The Centers for Disease Control and Prevention recommends that young people engage in at least 60 minutes of physical activity daily, ideally outdoors.
However, even before the COVID-19 pandemic, which forced the closure of schools and cancellation of youth activities, including sports, nationally, agency research suggests that most children and teens do not meet these minimum standards for physical activity.
Moreover, a 2018 study found that fewer than one in four young people had at least 60 minutes of physical activity per day.
This is significant, Tandon and her colleagues said, because studies conducted in China have found that children who engaged in more physical activity during the pandemic had better behavioral and mental health, but that opportunities to exercise were fewer because of virus concerns.
"There have been numerous understandable challenges for children to be physically active during the pandemic," David Bennett, a professor of psychiatry at Drexel University in Philadelphia, told UPI in an email.
"These include school closures that limit access to physical education and organized sports, playground closures and social distancing that limits opportunities to play with friends," said Bennett, who was not part of Tandon's study but has conducted similar research.

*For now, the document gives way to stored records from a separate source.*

Definition set_received c t :=
  {| RequestReceivedTimestamp := t; RequestSentTimestamp := RequestSentTimestamp c;
     ResponseFirstChunkTimestamp := ResponseFirstChunkTimestamp c;
     ResponseCompleteTimestamp := ResponseCompleteTimestamp c;
     ResponseHeadersSent := ResponseHeadersSent c; Profile_of := Profile_of c;
     CycleState_of := CycleState_of c; Request := Request c; Response := Response c |}.
Definition set_sent c t :=
  {| RequestReceivedTimestamp := RequestReceivedTimestamp c; RequestSentTimestamp := t;
     ResponseFirstChunkTimestamp := ResponseFirstChunkTimestamp c;
     ResponseCompleteTimestamp := ResponseCompleteTimestamp c;
     ResponseHeadersSent := ResponseHeadersSent c; Profile_of := Profile_of c;
     CycleState_of := CycleState_of c; Request := Request c; Response := Response c |}.
Definition set_first_chunk c t :=
  {| RequestReceivedTimestamp := RequestReceivedTimestamp c;
     RequestSentTimestamp := RequestSentTimestamp c; ResponseFirstChunkTimestamp := t;
     ResponseCompleteTimestamp := ResponseCompleteTimestamp c;
     ResponseHeadersSent := ResponseHeadersSent c; Profile_of := Profile_of c;
     CycleState_of := CycleState_of c; Request := Request c; Response := Response c |}.
Definition set_complete c t :=
  {| RequestReceivedTimestamp := RequestReceivedTimestamp c;
     RequestSentTimestamp := RequestSentTimestamp c;
     ResponseFirstChunkTimestamp := ResponseFirstChunkTimestamp c;
     ResponseCompleteTimestamp := t;
     ResponseHeadersSent := ResponseHeadersSent c; Profile_of := Profile_of c;
     CycleState_of := CycleState_of c; Request := Request c; Response := Response c |}.
Definition set_headers_sent c :=
  {| RequestReceivedTimestamp := RequestReceivedTimestamp c;
     RequestSentTimestamp := RequestSentTimestamp c;
     ResponseFirstChunkTimestamp := ResponseFirstChunkTimestamp c;
     ResponseCompleteTimestamp := ResponseCompleteTimestamp c;
     ResponseHeadersSent := true; Profile_of := Profile_of c;
     CycleState_of := CycleState_of c; Request := Request c; Response := Response c |}.
Definition set_profile c p :=
  {| RequestReceivedTimestamp := RequestReceivedTimestamp c;
     RequestSentTimestamp := RequestSentTimestamp c;
     ResponseFirstChunkTimestamp := ResponseFirstChunkTimestamp c;
     ResponseCompleteTimestamp := ResponseCompleteTimestamp c;
     ResponseHeadersSent := ResponseHeadersSent c; Profile_of := p;
     CycleState_of := CycleState_of c; Request := Request c; Response := Response c |}.
Definition set_cycle_request c cs r :=
  {| RequestReceivedTimestamp := RequestReceivedTimestamp c;
     RequestSentTimestamp := RequestSentTimestamp c;
     ResponseFirstChunkTimestamp := ResponseFirstChunkTimestamp c;
     ResponseCompleteTimestamp := ResponseCompleteTimestamp c;
     ResponseHeadersSent := ResponseHeadersSent c; Profile_of := Profile_of c;
     CycleState_of := cs; Request := r; Response := Response c |}.
Definition set_cycle_response c cs r :=
  {| RequestReceivedTimestamp := RequestReceivedTimestamp c;
     RequestSentTimestamp := RequestSentTimestamp c;
     ResponseFirstChunkTimestamp := ResponseFirstChunkTimestamp c;
     ResponseCompleteTimestamp := ResponseCompleteTimestamp c;
     ResponseHeadersSent := ResponseHeadersSent c; Profile_of := Profile_of c;
     CycleState_of := cs; Request := Request c; Response := r |}.
Definition set_request c r := set_cycle_request c (CycleState_of c) r.
Definition set_response c r := set_cycle_response c (CycleState_of c) r.

Definition NewRequestContext (s : Server) : RequestContext :=
  {| RequestReceivedTimestamp := zero_time; RequestSentTimestamp := zero_time;
     ResponseFirstChunkTimestamp := zero_time; ResponseCompleteTimestamp := zero_time;
     ResponseHeadersSent := false; Profile_of := Some (emptyProfile s);
     CycleState_of := NewCycleState; Request := NewInferenceRequest;
     Response := NewInferenceResponse |}.

(** What a handler returns: the state it leaves, and responses or an error. *)
Definition handled : Type :=
  res (W * RequestContext * (list ProcessingResponse + goerror)).

(** ** Plugin loops *)

Fixpoint runRequestPlugins (reqPlugins : list (RequestProcessor W)) (w : W) (cs : CycleState)
    (request : InferenceRequest) : called W InferenceRequest :=
  match reqPlugins with
  | [] => Ok (w, cs, request, None)
  | reqPlugin :: reqPlugins =>
      let '(before, w) := now w in
      '(w, cs, request, err) ← ProcessRequest reqPlugin w cs request;
      let w := record_since requestPluginExtensionPoint (rp_name reqPlugin) before w in
      match err with
      | Some e => Ok (w, cs, request, Some e)
      | None => runRequestPlugins reqPlugins w cs request
      end
  end.

Fixpoint runResponsePlugins (respPlugins : list (ResponseProcessor W)) (w : W)
    (cs : CycleState) (response : InferenceResponse) : called W InferenceResponse :=
  match respPlugins with
  | [] => Ok (w, cs, response, None)
  | respPlugin :: respPlugins =>
      let '(before, w) := now w in
      '(w, cs, response, err) ← ProcessResponse respPlugin w cs response;
      let w := record_since responsePluginExtensionPoint (rsp_name respPlugin) before w in
      match err with
      | Some e => Ok (w, cs, response, Some e)
      | None => runResponsePlugins respPlugins w cs response
      end
  end.

(** Unlike the other loops, the latency of a failing plugin is not recorded. *)
Fixpoint runResponseHeadersProcessors (hps : list (ResponseHeadersProcessor W)) (w : W)
    (cs : CycleState) (response : InferenceResponse) : called W InferenceResponse :=
  match hps with
  | [] => Ok (w, cs, response, None)
  | hp :: hps =>
      let '(before, w) := now w in
      '(w, cs, response, err) ← ProcessResponseHeaders hp w cs response;
      match err with
      | Some e => Ok (w, cs, response, Some e)
      | None =>
          let w := record_since responsePluginExtensionPoint (rhp_name hp) before w in
          runResponseHeadersProcessors hps w cs response
      end
  end.

Fixpoint runResponseChunkProcessors (processors : list (ResponseChunkProcessor W)) (w : W)
    (cs : CycleState) (response : InferenceResponse) (isFinal : bool) :
    called W InferenceResponse :=
  match processors with
  | [] => Ok (w, cs, response, None)
  | cp :: processors =>
      let '(before, w) := now w in
      '(w, cs, response, err) ← ProcessResponseChunk cp w cs response isFinal;
      let w := record_since responsePluginExtensionPoint (rcp_name cp) before w in
      match err with
      | Some e => Ok (w, cs, response, Some e)
      | None => runResponseChunkProcessors processors w cs response isFinal
      end
  end.

(** ** Requests *)

(** [for _, header := range headers { m.Headers[header.Key] = value }]. *)
Definition capture_headers (headers : option HttpHeaders) (m : InferenceMessage) :
    InferenceMessage :=
  match headers with
  | Some {| Headers_of := Some hs |} =>
      with_headers m (foldl (λ acc h, <[Key h := GetHeaderValue h]> acc) (Headers m) hs)
  | _ => m
  end.

Definition HandleRequestHeaders (w : W) (c : RequestContext) (headers : option HttpHeaders) :
    W * RequestContext * list ProcessingResponse :=
  let '(t, w) := now w in
  let c := set_received c t in
  let c := set_request c (capture_headers headers (Request c)) in
  (w, c, if GetEndOfStream headers then [RequestHeadersResp None] else []).

Definition addStreamedBodyResponse (responses : list ProcessingResponse) (body : bytes) :
    list ProcessingResponse :=
  responses ++ (RequestBodyResp <$> BuildChunkedBodyResponses body true).

(** [s.eventNotifier.Notify(e)]. *)
Definition notify (s : Server) (e : Event) (w : W) : res W :=
  if hasNotifier s then Ok (Notify e w) else Panic "nil EventNotifier".

(** The part of [HandleRequestBody] after the plugins: settle the body and
    its length, notify the data layer, and build the responses. *)
Definition finishRequest (s : Server) (w : W) (c : RequestContext) (requestBodyBytes : bytes) :
    handled :=
  let bodyMutated := BodyMutated (Request c) in
  match (if bodyMutated then json_marshal_map (Body (Request c)) else Some requestBodyBytes) with
  | None => Ok (w, c, inr (ENew "json: unsupported value"))
  | Some out =>
      let c := set_request c (SetHeader (Request c) contentLengthHeader
                                (itoa (Z.of_nat (length out)))) in
      w ← notify s (RequestEvent (Request c) (CycleState_of c)) w;
      let w := RecordSuccessCounter w in
      let '(t, w) := now w in
      let c := set_sent c t in
      let ret := [RequestHeadersResp
                    (Some (header_mutation true (GenerateHeadersMutation (MutatedHeaders (Request c)))
                             (RemovedHeaders (Request c))))] in
      Ok (w, c, inl (addStreamedBodyResponse ret out))
  end.

(** The part of [HandleRequestBody] up to the last plugin: parse the body, run
    the pre-processors, pick a profile, run its request plugins. *)
Definition prepareRequest (s : Server) (w : W) (c : RequestContext)
    (requestBodyBytes : bytes) : res (W * RequestContext * option goerror) :=
  let '(body, bad) := json_unmarshal_map requestBodyBytes (Body (Request c)) in
  let c := set_request c (with_body (Request c) body) in
  if bad then
    Ok (w, c, Some (EError ErrCommon.BadRequest
                      ("failed to parse request body: " +:+ json_error requestBodyBytes)))
  else
    '(w, cs, rq, err) ← runRequestPlugins (preProcessors s) w (CycleState_of c) (Request c);
    let c := set_cycle_request c cs rq in
    match err with
    | Some e => Ok (w, c, Some e)
    | None =>
        match profilePicker s with
        | None => Panic "nil ProfilePicker"
        | Some pp =>
            '(w, cs, rq, (p, err)) ← PickProfile pp w (CycleState_of c) (Request c) (profiles s);
            let c := set_profile (set_cycle_request c cs rq) p in
            match err with
            | Some e => Ok (w, c, Some (EError ErrCommon.Internal
                                          ("failed to pick a profile: " +:+ error_text e)))
            | None =>
                match p with
                | None => Panic "nil Profile"
                | Some p =>
                    '(w, cs, rq, err) ←
                      runRequestPlugins (RequestPlugins p) w (CycleState_of c) (Request c);
                    Ok (w, set_cycle_request c cs rq, err)
                end
            end
        end
    end.

Definition HandleRequestBody (s : Server) (w : W) (c : RequestContext)
    (requestBodyBytes : bytes) : handled :=
  '(w, c, err) ← prepareRequest s w c requestBodyBytes;
  match err with
  | Some e => Ok (w, c, inr e)
  | None => finishRequest s w c requestBodyBytes
  end.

For this study, Tandon and her colleagues surveyed 1,000 children ages 6 to 17 and their parents or caregivers -- all from across the United States -- between Oct. 22 and Nov. 2, when many schools nationally were closed due to the pandemic.
Of the participating children, 21% reported that they engaged in at least 60 minutes of physical activity daily, the data showed.
However, just over 8% indicated that they had zero days in which they met the CDC's physical activity recommendations, the researchers said.
On average, study participants said they were physically active for 60 or more minutes on about four days per week, according to the researchers.
Nearly 14% of the children and teens in the study had been diagnosed with or undergoing evaluation for anxiety, while 10% reported symptoms of depression, the data showed.
In addition, just over 11% indicated they were experiencing behavioral problems, the researchers said.
Young people who met the minimum criteria for physical activity were less likely to experience these mental health disorders and behavioral problems, according to the researchers.
"Parents and schools need to be creative in how to support more active play and outdoor time and decrease screen time, because our paper shows that these health behaviors are associated with mental health," Tandon said.
"We can't expect parents to shoulder all of this burden -- schools and communities play an important role in supporting and promoting physical activity and outdoor time for children," she said.